Problem details: From the line with "Proof. unfold signal_group. solve_emits. Qed." to the line with "Proof. unfold signal_workload. solve_emits.", retype every line exactly, including those two, and leave out the rest of the data below.
BEGIN
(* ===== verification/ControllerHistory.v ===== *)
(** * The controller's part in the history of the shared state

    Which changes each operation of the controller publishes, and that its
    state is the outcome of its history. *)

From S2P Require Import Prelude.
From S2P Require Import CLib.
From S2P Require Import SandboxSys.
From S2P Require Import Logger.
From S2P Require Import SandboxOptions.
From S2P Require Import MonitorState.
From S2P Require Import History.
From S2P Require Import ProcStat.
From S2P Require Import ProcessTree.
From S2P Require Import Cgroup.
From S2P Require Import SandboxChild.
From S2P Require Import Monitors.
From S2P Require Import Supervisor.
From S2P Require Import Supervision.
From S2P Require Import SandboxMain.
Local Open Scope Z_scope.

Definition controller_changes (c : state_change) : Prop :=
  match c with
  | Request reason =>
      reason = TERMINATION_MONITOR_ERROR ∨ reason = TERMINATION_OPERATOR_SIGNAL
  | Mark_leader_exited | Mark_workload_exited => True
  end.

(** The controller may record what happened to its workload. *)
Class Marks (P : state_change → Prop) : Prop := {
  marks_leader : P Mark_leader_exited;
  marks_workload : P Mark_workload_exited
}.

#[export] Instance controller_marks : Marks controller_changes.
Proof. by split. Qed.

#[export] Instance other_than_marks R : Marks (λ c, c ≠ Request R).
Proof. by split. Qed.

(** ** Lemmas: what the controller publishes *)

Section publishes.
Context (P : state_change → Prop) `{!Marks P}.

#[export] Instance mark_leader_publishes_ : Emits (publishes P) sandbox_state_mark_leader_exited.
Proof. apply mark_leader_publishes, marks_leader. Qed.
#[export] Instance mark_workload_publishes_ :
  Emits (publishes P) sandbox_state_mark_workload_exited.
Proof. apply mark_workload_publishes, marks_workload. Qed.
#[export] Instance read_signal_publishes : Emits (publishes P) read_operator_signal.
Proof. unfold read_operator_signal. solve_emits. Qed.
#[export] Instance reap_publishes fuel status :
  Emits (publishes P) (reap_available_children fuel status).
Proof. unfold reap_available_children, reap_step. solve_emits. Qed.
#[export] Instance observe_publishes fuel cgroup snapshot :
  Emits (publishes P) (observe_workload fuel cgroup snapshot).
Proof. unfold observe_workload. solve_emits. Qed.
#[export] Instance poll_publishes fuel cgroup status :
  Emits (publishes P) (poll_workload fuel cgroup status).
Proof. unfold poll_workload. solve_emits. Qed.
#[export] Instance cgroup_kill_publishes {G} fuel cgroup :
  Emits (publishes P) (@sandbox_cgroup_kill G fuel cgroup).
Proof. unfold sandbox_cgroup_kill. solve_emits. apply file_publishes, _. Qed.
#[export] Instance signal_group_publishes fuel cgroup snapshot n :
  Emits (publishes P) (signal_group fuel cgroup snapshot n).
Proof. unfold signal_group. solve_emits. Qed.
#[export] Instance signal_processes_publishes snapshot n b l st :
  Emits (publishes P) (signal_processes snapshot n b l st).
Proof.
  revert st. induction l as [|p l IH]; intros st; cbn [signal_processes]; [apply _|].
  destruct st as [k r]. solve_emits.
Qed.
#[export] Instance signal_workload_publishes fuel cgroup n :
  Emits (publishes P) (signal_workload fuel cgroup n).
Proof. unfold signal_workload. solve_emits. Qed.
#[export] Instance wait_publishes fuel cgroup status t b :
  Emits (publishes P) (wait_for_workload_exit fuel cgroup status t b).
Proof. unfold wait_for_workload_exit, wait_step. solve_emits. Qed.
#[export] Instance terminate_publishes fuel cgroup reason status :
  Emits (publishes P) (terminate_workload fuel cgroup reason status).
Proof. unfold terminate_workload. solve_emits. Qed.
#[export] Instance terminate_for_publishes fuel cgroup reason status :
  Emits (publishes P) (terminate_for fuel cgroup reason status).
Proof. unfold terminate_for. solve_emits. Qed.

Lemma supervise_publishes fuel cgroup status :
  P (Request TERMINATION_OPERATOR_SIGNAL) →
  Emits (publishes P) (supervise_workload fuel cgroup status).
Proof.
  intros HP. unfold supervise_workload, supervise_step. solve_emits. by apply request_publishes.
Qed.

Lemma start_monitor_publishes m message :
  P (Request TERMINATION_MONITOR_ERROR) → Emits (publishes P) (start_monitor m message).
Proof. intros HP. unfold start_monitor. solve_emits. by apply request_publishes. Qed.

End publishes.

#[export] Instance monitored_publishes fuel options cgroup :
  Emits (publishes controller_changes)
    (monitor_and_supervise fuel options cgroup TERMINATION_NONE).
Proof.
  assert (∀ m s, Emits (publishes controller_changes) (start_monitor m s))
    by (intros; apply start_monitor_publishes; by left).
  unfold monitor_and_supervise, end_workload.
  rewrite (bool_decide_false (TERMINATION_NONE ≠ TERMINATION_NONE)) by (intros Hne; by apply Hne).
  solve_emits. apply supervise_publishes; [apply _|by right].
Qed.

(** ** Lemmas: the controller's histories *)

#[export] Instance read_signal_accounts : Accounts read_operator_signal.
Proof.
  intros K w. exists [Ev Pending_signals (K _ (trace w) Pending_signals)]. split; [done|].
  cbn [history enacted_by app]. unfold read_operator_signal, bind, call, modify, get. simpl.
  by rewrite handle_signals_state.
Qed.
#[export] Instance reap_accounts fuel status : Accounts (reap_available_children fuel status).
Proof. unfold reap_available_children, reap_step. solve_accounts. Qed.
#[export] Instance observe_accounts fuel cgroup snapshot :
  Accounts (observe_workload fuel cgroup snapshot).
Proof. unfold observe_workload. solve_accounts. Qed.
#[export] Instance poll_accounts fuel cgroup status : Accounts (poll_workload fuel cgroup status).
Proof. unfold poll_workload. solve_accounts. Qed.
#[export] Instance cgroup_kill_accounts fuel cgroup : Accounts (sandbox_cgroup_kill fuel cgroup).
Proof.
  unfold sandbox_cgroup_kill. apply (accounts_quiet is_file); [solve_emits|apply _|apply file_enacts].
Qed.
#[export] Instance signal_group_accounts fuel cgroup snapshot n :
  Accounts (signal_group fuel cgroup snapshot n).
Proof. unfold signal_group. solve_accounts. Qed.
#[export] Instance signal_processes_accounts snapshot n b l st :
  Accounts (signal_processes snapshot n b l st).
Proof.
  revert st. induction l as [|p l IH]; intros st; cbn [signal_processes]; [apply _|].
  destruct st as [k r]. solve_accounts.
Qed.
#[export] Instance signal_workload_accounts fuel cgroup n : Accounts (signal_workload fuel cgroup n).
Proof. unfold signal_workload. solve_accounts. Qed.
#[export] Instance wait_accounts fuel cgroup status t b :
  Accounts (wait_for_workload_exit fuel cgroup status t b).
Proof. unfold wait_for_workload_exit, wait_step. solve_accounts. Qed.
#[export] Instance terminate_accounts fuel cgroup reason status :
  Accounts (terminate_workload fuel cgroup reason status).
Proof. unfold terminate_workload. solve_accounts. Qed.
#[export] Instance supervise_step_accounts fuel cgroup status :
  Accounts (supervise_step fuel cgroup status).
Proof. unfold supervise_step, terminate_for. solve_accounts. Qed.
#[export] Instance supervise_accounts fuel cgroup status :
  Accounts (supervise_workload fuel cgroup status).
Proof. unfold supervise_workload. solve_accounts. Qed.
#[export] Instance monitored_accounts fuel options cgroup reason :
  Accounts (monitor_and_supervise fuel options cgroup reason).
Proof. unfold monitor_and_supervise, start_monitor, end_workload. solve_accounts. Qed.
END
Problem solution:
Proof. unfold signal_group. solve_emits. Qed.
#[export] Instance signal_processes_publishes snapshot n b l st :
  Emits (publishes P) (signal_processes snapshot n b l st).
Proof.
  revert st. induction l as [|p l IH]; intros st; cbn [signal_processes]; [apply _|].
  destruct st as [k r]. solve_emits.
Qed.
#[export] Instance signal_workload_publishes fuel cgroup n :
  Emits (publishes P) (signal_workload fuel cgroup n).
Proof. unfold signal_workload. solve_emits. Qed.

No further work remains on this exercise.